As any adult knows, nothing in our lives is actually certain, but we do our best with the information we have based on the most likely outcomes given our current circumstances. Parents need to add on an extra layer of providing stability and routine for our children, while also teaching them to be resilient and flexible when things change or don’t go as planned.

Your child already knows what it’s like to live with uncertainty, which is why she’s asking you these questions. If she felt completely stable, she probably wouldn’t ask when you were moving, and if she felt completely unstable, she wouldn’t bother forming attachments to her current location. She sounds like she’s in a healthy in-between place of knowing change is possible and knowing that you’re around to guide her through it.

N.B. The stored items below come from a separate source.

(* ===== verification/KcpOptions.v ===== *)
(** * ukcp: a session's options

    The protocol's and the transport's settings of ukcp.go, the defaults
    resolve applies and what it and the two checks refuse.  Durations are in
    nanoseconds.  Of a Handler and an Executor only whether one is set. *)

From S2P Require Import Prelude Update.
Local Open Scope Z_scope.

Definition Millisecond : Z := 10 ^ 6.
Definition Second : Z := 10 ^ 9.

Definition defaultMTU : Z := 1400.
Definition maxMTU : Z := 1500.
Definition kcpOverhead : Z := 24.
Definition maxSegmentPayload : Z := maxMTU - kcpOverhead.
Definition defaultWindow : Z := 1024.
Definition defaultInterval : Z := 30 * Millisecond.
Definition defaultResend : Z := 2.
Definition defaultDeadLink : Z := 20.
Definition defaultHandshakeTimeout : Z := 10 * Second.
Definition maxWindow : Z := Z.shiftl 1 16 - 1.
Definition defaultKeepAlive : Z := 10 * Second.
Definition defaultMaxBuffered : Z := Z.shiftl 4 20.
Definition DefaultSocketBuffer : Z := Z.shiftl 4 20.

Record Options : Type := MkOptions {
  Handler : bool;
  MTU : Z; SendWindow : Z; RecvWindow : Z;
  NoDelay_ : bool; Interval : Z; Resend : Z; CongestionControl : bool; DeadLink : Z;
  HandshakeTimeout : Z; KeepAlive : Z; MaxBuffered : Z;
  MaxBufferSize : Z; WriteBufferedThreshold : Z; MaxOutboundBuffered : Z; AllowHalfOpen : bool;
  Pollers : Z; ReusePort : bool; Executor : bool;
  SocketReadBuffer : Z; SocketWriteBuffer : Z
}.

#[export] Instance Options_expanded : Expanded Options := fun o =>
  MkOptions (Handler o) (MTU o) (SendWindow o) (RecvWindow o) (NoDelay_ o) (Interval o) (Resend o) (CongestionControl o) (DeadLink o)
    (HandshakeTimeout o) (KeepAlive o) (MaxBuffered o) (MaxBufferSize o) (WriteBufferedThreshold o) (MaxOutboundBuffered o) (AllowHalfOpen o)
    (Pollers o) (ReusePort o) (Executor o) (SocketReadBuffer o) (SocketWriteBuffer o).
#[export] Instance MTU_field : Field MTU := ltac:(field_updater).
#[export] Instance SendWindow_field : Field SendWindow := ltac:(field_updater).
#[export] Instance RecvWindow_field : Field RecvWindow := ltac:(field_updater).
#[export] Instance Interval_field : Field Interval := ltac:(field_updater).
#[export] Instance Resend_field : Field Resend := ltac:(field_updater).
#[export] Instance DeadLink_field : Field DeadLink := ltac:(field_updater).
#[export] Instance HandshakeTimeout_field : Field HandshakeTimeout := ltac:(field_updater).
#[export] Instance KeepAlive_field : Field KeepAlive := ltac:(field_updater).
#[export] Instance MaxBuffered_field : Field MaxBuffered := ltac:(field_updater).
#[export] Instance SocketReadBuffer_field : Field SocketReadBuffer := ltac:(field_updater).
#[export] Instance SocketWriteBuffer_field : Field SocketWriteBuffer := ltac:(field_updater).

Definition zero_options : Options := MkOptions false 0 0 0 false 0 0 false 0 0 0 0 0 0 0 false 0 false false 0 0.

(** What is refused, each under ErrInvalidOptions. *)
Inductive refusal : Type :=
| BadMTU | MTUNoPayload | MTUTooLarge | BadWindows | WindowsAboveWire | BadInterval | IntervalOutside | BadDeadLink | BadMaxBuffered
| LayerHandler | LayerThreshold | LayerOutbound | LayerHalfOpen | LayerLoops | LayerSockets | BufferBelowMTU.

Definition checked (A : Type) : Type := (A + refusal)%type.
#[export] Instance checked_bind : MBind checked := fun A B f m => match m with inl a => f a | inr e => inr e end.

(** *** resolve, a switch at a time *)

Definition resolve_mtu (o : Options) : checked Options :=
  if MTU o <? 0 then inr BadMTU
  else if MTU o =? 0 then inl (o <| MTU := defaultMTU |>)
  else if MTU o <=? kcpOverhead then inr MTUNoPayload
  else if maxMTU <? MTU o then inr MTUTooLarge
  else inl o.

Definition resolve_windows (o : Options) : checked Options :=
  if (SendWindow o <? 0) || (RecvWindow o <? 0) then inr BadWindows
  else
    let o := if SendWindow o =? 0 then o <| SendWindow := defaultWindow |> else o in
    let o := if RecvWindow o =? 0 then o <| RecvWindow := defaultWindow |> else o in
    if (maxWindow <? SendWindow o) || (maxWindow <? RecvWindow o) then inr WindowsAboveWire else inl o.

Definition resolve_interval (o : Options) : checked Options :=
  if Interval o <? 0 then inr BadInterval
  else if Interval o =? 0 then inl (o <| Interval := defaultInterval |>)
  else if (Interval o <? 10 * Millisecond) || (5 * Second <? Interval o) then inr IntervalOutside
  else inl o.

Definition resolve_resend (o : Options) : Options :=
  if Resend o <? 0 then o <| Resend := 0 |> else if Resend o =? 0 then o <| Resend := defaultResend |> else o.

Definition resolve_deadlink (o : Options) : checked Options :=
  if DeadLink o <? 0 then inr BadDeadLink
  else if DeadLink o =? 0 then inl (o <| DeadLink := defaultDeadLink |>) else inl o.

Definition resolve_timeouts (o : Options) : Options :=
  let o := if HandshakeTimeout o <? 0 then o <| HandshakeTimeout := 0 |>
           else if HandshakeTimeout o =? 0 then o <| HandshakeTimeout := defaultHandshakeTimeout |> else o in
  if KeepAlive o <? 0 then o <| KeepAlive := 0 |>
  else if KeepAlive o =? 0 then o <| KeepAlive := defaultKeepAlive |> else o.

Definition resolve_buffered (o : Options) : checked Options :=
  if MaxBuffered o <? 0 then inr BadMaxBuffered
  else if MaxBuffered o =? 0 then inl (o <| MaxBuffered := defaultMaxBuffered |>) else inl o.

Definition resolve_sockets (o : Options) : Options :=
  let o := if SocketReadBuffer o =? 0 then o <| SocketReadBuffer := DefaultSocketBuffer |> else o in
  if SocketWriteBuffer o =? 0 then o <| SocketWriteBuffer := DefaultSocketBuffer |> else o.

Definition resolve (o : Options) : checked Options :=
  o ← resolve_mtu o;
  o ← resolve_windows o;
  o ← resolve_interval o;
  let o := resolve_resend o in
  o ← resolve_deadlink o;
  let o := resolve_timeouts o in
  o ← resolve_buffered o;
  inl (resolve_sockets o).

Definition checkLayerOptions (o : Options) : option refusal :=
  if Handler o then Some LayerHandler
  else if negb (WriteBufferedThreshold o =? 0) then Some LayerThreshold
  else if negb (MaxOutboundBuffered o =? 0) then Some LayerOutbound
  else if AllowHalfOpen o then Some LayerHalfOpen
  else if negb (Pollers o =? 0) || ReusePort o || Executor o then Some LayerLoops
  else if negb (SocketReadBuffer o =? 0) || negb (SocketWriteBuffer o =? 0) then Some LayerSockets
  else None.

Definition checkTransport (o : Options) : option refusal :=
  if (0 <? MaxBufferSize o) && (MaxBufferSize o <? MTU o) then Some BufferBelowMTU else None.

(** ** What a session runs with *)

Record runnable (o : Options) : Prop := {
  run_mtu : kcpOverhead < MTU o <= maxMTU;
  run_windows : 0 < SendWindow o <= maxWindow /\ 0 < RecvWindow o <= maxWindow;
  run_interval : 10 * Millisecond <= Interval o <= 5 * Second;
  run_resend : 0 <= Resend o;
  run_deadlink : 0 < DeadLink o;
  run_timeouts : 0 <= HandshakeTimeout o /\ 0 <= KeepAlive o;
  run_buffered : 0 < MaxBuffered o
}.

Ltac crush_switch := repeat match goal with
  | H : context [if ?a <? ?b then _ else _] |- _ => destruct (Z.ltb_spec a b)
  | H : context [if ?a =? ?b then _ else _] |- _ => destruct (Z.eqb_spec a b)
  | H : context [if ?a <=? ?b then _ else _] |- _ => destruct (Z.leb_spec a b)
  | H : context [if (?a <? ?b) || _ then _ else _] |- _ => destruct (Z.ltb_spec a b); cbn [orb] in H
  | H : inl _ = inl _ |- _ => injection H as <-
  | H : inr _ = inl _ |- _ => discriminate H
  end.

Lemma checked_bind_inl {A B} (m : checked A) (f : A -> checked B) b : (m ≫= f) = inl b -> exists a, m = inl a /\ f a = inl b.
Proof. destruct m as [a|e]; [|done]. intros H. by exists a. Qed.

Lemma resolve_runnable o r : resolve o = inl r -> runnable r.
Proof.
  intros H. unfold resolve in H.
  apply checked_bind_inl in H as (o1 & H1 & H). apply checked_bind_inl in H as (o2 & H2 & H). apply checked_bind_inl in H as (o3 & H3 & H).
  apply checked_bind_inl in H as (o5 & H5 & H). apply checked_bind_inl in H as (o7 & H7 & H). injection H as <-.
  assert (R1 : kcpOverhead < MTU o1 <= maxMTU).
  { unfold resolve_mtu, defaultMTU, kcpOverhead, maxMTU in *. crush_switch; cbn; lia. }
  assert (R2 : MTU o2 = MTU o1 /\ 0 < SendWindow o2 <= maxWindow /\ 0 < RecvWindow o2 <= maxWindow).
  { unfold resolve_windows, defaultWindow, maxWindow in *. crush_switch; cbn in *; lia. }
  assert (R3 : (MTU o3, SendWindow o3, RecvWindow o3) = (MTU o2, SendWindow o2, RecvWindow o2) /\ 10 * Millisecond <= Interval o3 <= 5 * Second).
  { unfold resolve_interval, defaultInterval, Millisecond, Second in *. crush_switch; cbn; (split; [done|lia]). }
  assert (R4 : (MTU (resolve_resend o3), SendWindow (resolve_resend o3), RecvWindow (resolve_resend o3), Interval (resolve_resend o3)) =
    (MTU o3, SendWindow o3, RecvWindow o3, Interval o3) /\ 0 <= Resend (resolve_resend o3)).
  { unfold resolve_resend, defaultResend. destruct (Z.ltb_spec (Resend o3) 0); [|destruct (Z.eqb_spec (Resend o3) 0)]; cbn; (split; [done|lia]). }
  set (o4 := resolve_resend o3) in *. clearbody o4.
  assert (R5 : (MTU o5, SendWindow o5, RecvWindow o5, Interval o5, Resend o5) = (MTU o4, SendWindow o4, RecvWindow o4, Interval o4, Resend o4) /\ 0 < DeadLink o5).
  { unfold resolve_deadlink, defaultDeadLink in *. crush_switch; cbn; (split; [done|lia]). }
  assert (R6 : (MTU (resolve_timeouts o5), SendWindow (resolve_timeouts o5), RecvWindow (resolve_timeouts o5), Interval (resolve_timeouts o5), Resend (resolve_timeouts o5), DeadLink (resolve_timeouts o5)) =
    (MTU o5, SendWindow o5, RecvWindow o5, Interval o5, Resend o5, DeadLink o5) /\ 0 <= HandshakeTimeout (resolve_timeouts o5) /\ 0 <= KeepAlive (resolve_timeouts o5)).
  { unfold resolve_timeouts, defaultHandshakeTimeout, defaultKeepAlive, Second.
    destruct (Z.ltb_spec (HandshakeTimeout o5) 0); [|destruct (Z.eqb_spec (HandshakeTimeout o5) 0)]; cbn;
      (destruct (Z.ltb_spec (KeepAlive o5) 0); [|destruct (Z.eqb_spec (KeepAlive o5) 0)]); cbn; (split; [done|lia]). }
  set (o6 := resolve_timeouts o5) in *. clearbody o6.
  assert (R7 : (MTU o7, SendWindow o7, RecvWindow o7, Interval o7, Resend o7, DeadLink o7, HandshakeTimeout o7, KeepAlive o7) =
    (MTU o6, SendWindow o6, RecvWindow o6, Interval o6, Resend o6, DeadLink o6, HandshakeTimeout o6, KeepAlive o6) /\ 0 < MaxBuffered o7).
  { unfold resolve_buffered in *. change defaultMaxBuffered with 4194304 in *. crush_switch; (split; [done|cbn; lia]). }
  assert (R : runnable o7).
  { repeat match goal with H : _ /\ _ |- _ => destruct H | H : (_, _) = (_, _) |- _ => injection H; clear H; intros end. split; lia. }
  unfold resolve_sockets. destruct (_ =? 0); cbn; (destruct (_ =? 0)); by destruct R; split.
Qed.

As with most parenting questions, answer her as succinctly and honestly as possible without introducing any new information that she hasn’t requested. Because her questions are based on her real-life experience, you can and should provide her with some real-life and still age-appropriate answers. If you have a contract in your current job and expect to stay through the end of it, you can tell her, “Our plan is to be here until you’re in fourth grade and then to decide after that whether we go someplace new,” or, “We don’t have any plans to move now, but if we do, I promise I will tell you about them.”

She may also benefit from having lots of outlets to talk about the other places you’ve lived. Maybe you can look at pictures together, or reach out to friends she remembers or, if you haven’t moved too far, you can go back to visit. Encouraging her to think about all of her different home experiences as part of her identity will help her create a consistent narrative that doesn’t feel disconnected and uprooted. And if and when the time comes to move again, she’ll have more stories and memories and, most importantly, a model of how to take them with her.